EXERCISE INSTRUCTIONS - Please find the lines in the entries below that contain the word "Definition", and copy each one.

Saved data entries -
(** * pkgtailor: tailoring state machine and deletion predicates

    A shallow embedding of [lib/pkgtailor.js] and the properties of its
    persisted tailoring state machine, its environment predicates and its
    command line handling.

    Strings.  A JavaScript string is a sequence of UTF-16 code units; the
    embedding uses [string], one [ascii] per code unit, and so covers the
    strings whose code units are below 256.

    Effects.  A statement of the script is a function from the state (the
    file system, [process.argv], the variables [options] and
    [persistedTailoringState], and the list of what has been printed,
    written and unlinked so far) to a completion and a new state.  A
    completion is a normal return, a thrown exception, or the exit of the
    process.  The calls of [debug] only write to the error stream when the
    environment asks for it; they are left out.

    Layout of the file: regular expressions (the three literals of the
    script are values of a small syntax, run by a derivative matcher), the
    host (paths, file system, console, process), the script function by
    function, the vocabulary of the properties, and then the properties. *)

From Stdlib Require Import String Ascii List ZArith Bool Lia.
Import ListNotations.
Open Scope string_scope.
Open Scope list_scope.

Set Implicit Arguments.

(* ====================================================================== *)
(** ** Regular expressions *)

Module Regex.

(** A character class [[...]] or [[^...]]: its ranges, and whether it is
    negated.  A single character [c] is the range [(c, c)]. *)
Record class := Class { negated : bool; ranges : list (ascii * ascii) }.

Inductive re : Type :=
| Void                          (* matches nothing; only derivatives make it *)
| Eps                           (* the empty pattern *)
| Chr (c : ascii)               (* a literal character *)
| Cls (k : class)               (* a character class *)
| Cat (r1 r2 : re)              (* r1 r2 *)
| Alt (r1 r2 : re)              (* r1|r2 *)
| Star (r : re).                (* r* *)

(** [r+] *)
Definition Plus (r : re) : re := Cat r (Star r).

(** A run of literal characters. *)
Fixpoint Lit (s : string) : re :=
  match s with
  | EmptyString => Eps
  | String c s' => Cat (Chr c) (Lit s')
  end.

Definition in_range (c : ascii) (rg : ascii * ascii) : bool :=
  (N_of_ascii (fst rg) <=? N_of_ascii c)%N && (N_of_ascii c <=? N_of_ascii (snd rg))%N.

Definition in_class (k : class) (c : ascii) : bool :=
  xorb (negated k) (existsb (in_range c) (ranges k)).

Fixpoint nullable (r : re) : bool :=
  match r with
  | Void => false
  | Eps => true
  | Chr _ => false
  | Cls _ => false
  | Cat r1 r2 => nullable r1 && nullable r2
  | Alt r1 r2 => nullable r1 || nullable r2
  | Star _ => true
  end.

Fixpoint deriv (c : ascii) (r : re) : re :=
  match r with
  | Void => Void
  | Eps => Void
  | Chr d => if Ascii.eqb c d then Eps else Void
  | Cls k => if in_class k c then Eps else Void
  | Cat r1 r2 =>
      if nullable r1
      then Alt (Cat (deriv c r1) r2) (deriv c r2)
      else Cat (deriv c r1) r2
  | Alt r1 r2 => Alt (deriv c r1) (deriv c r2)
  | Star r1 => Cat (deriv c r1) (Star r1)
  end.

(** [matches r s]: the whole of [s] is a match of [r]. *)
Fixpoint matches (r : re) (s : string) : bool :=
  match s with
  | EmptyString => nullable r
  | String c s' => matches (deriv c r) s'
  end.

(** [/r$/.test(s)] for a pattern without flags: some match of [r] starts
    anywhere in [s] and ends where [s] ends. *)
Fixpoint test_to_end (r : re) (s : string) : bool :=
  matches r s ||
  match s with
  | EmptyString => false
  | String _ s' => test_to_end r s'
  end.

(** The words of a pattern, as a relation. *)
Inductive Matches : re -> string -> Prop :=
| MEps : Matches Eps ""
| MChr c : Matches (Chr c) (String c "")
| MCls k c : in_class k c = true -> Matches (Cls k) (String c "")
| MCat r1 r2 s1 s2 : Matches r1 s1 -> Matches r2 s2 -> Matches (Cat r1 r2) (s1 ++ s2)
| MAltL r1 r2 s : Matches r1 s -> Matches (Alt r1 r2) s
| MAltR r1 r2 s : Matches r2 s -> Matches (Alt r1 r2) s
| MStar0 r : Matches (Star r) ""
| MStarS r s1 s2 : Matches r s1 -> Matches (Star r) s2 -> Matches (Star r) (s1 ++ s2).

End Regex.

Import Regex.

(* ====================================================================== *)
(** ** String helpers of the JavaScript run time *)

(** [String.prototype.toLowerCase] on one code unit below 256: the letters
    A-Z and the Latin-1 capitals U+00C0-U+00DE (U+00D7, the multiplication
    sign, apart) move up by 32. *)
Definition toLowerCaseChar (c : ascii) : ascii :=
  let n := N_of_ascii c in
  if ((65 <=? n) && (n <=? 90))%N then ascii_of_N (n + 32)
  else if ((192 <=? n) && (n <=? 222) && negb (n =? 215))%N then ascii_of_N (n + 32)
  else c.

ANSWER TO THE PROBLEM -
Definition Plus (r : re) : re := Cat r (Star r).
Definition in_range (c : ascii) (rg : ascii * ascii) : bool :=
Definition in_class (k : class) (c : ascii) : bool :=
Definition toLowerCaseChar (c : ascii) : ascii :=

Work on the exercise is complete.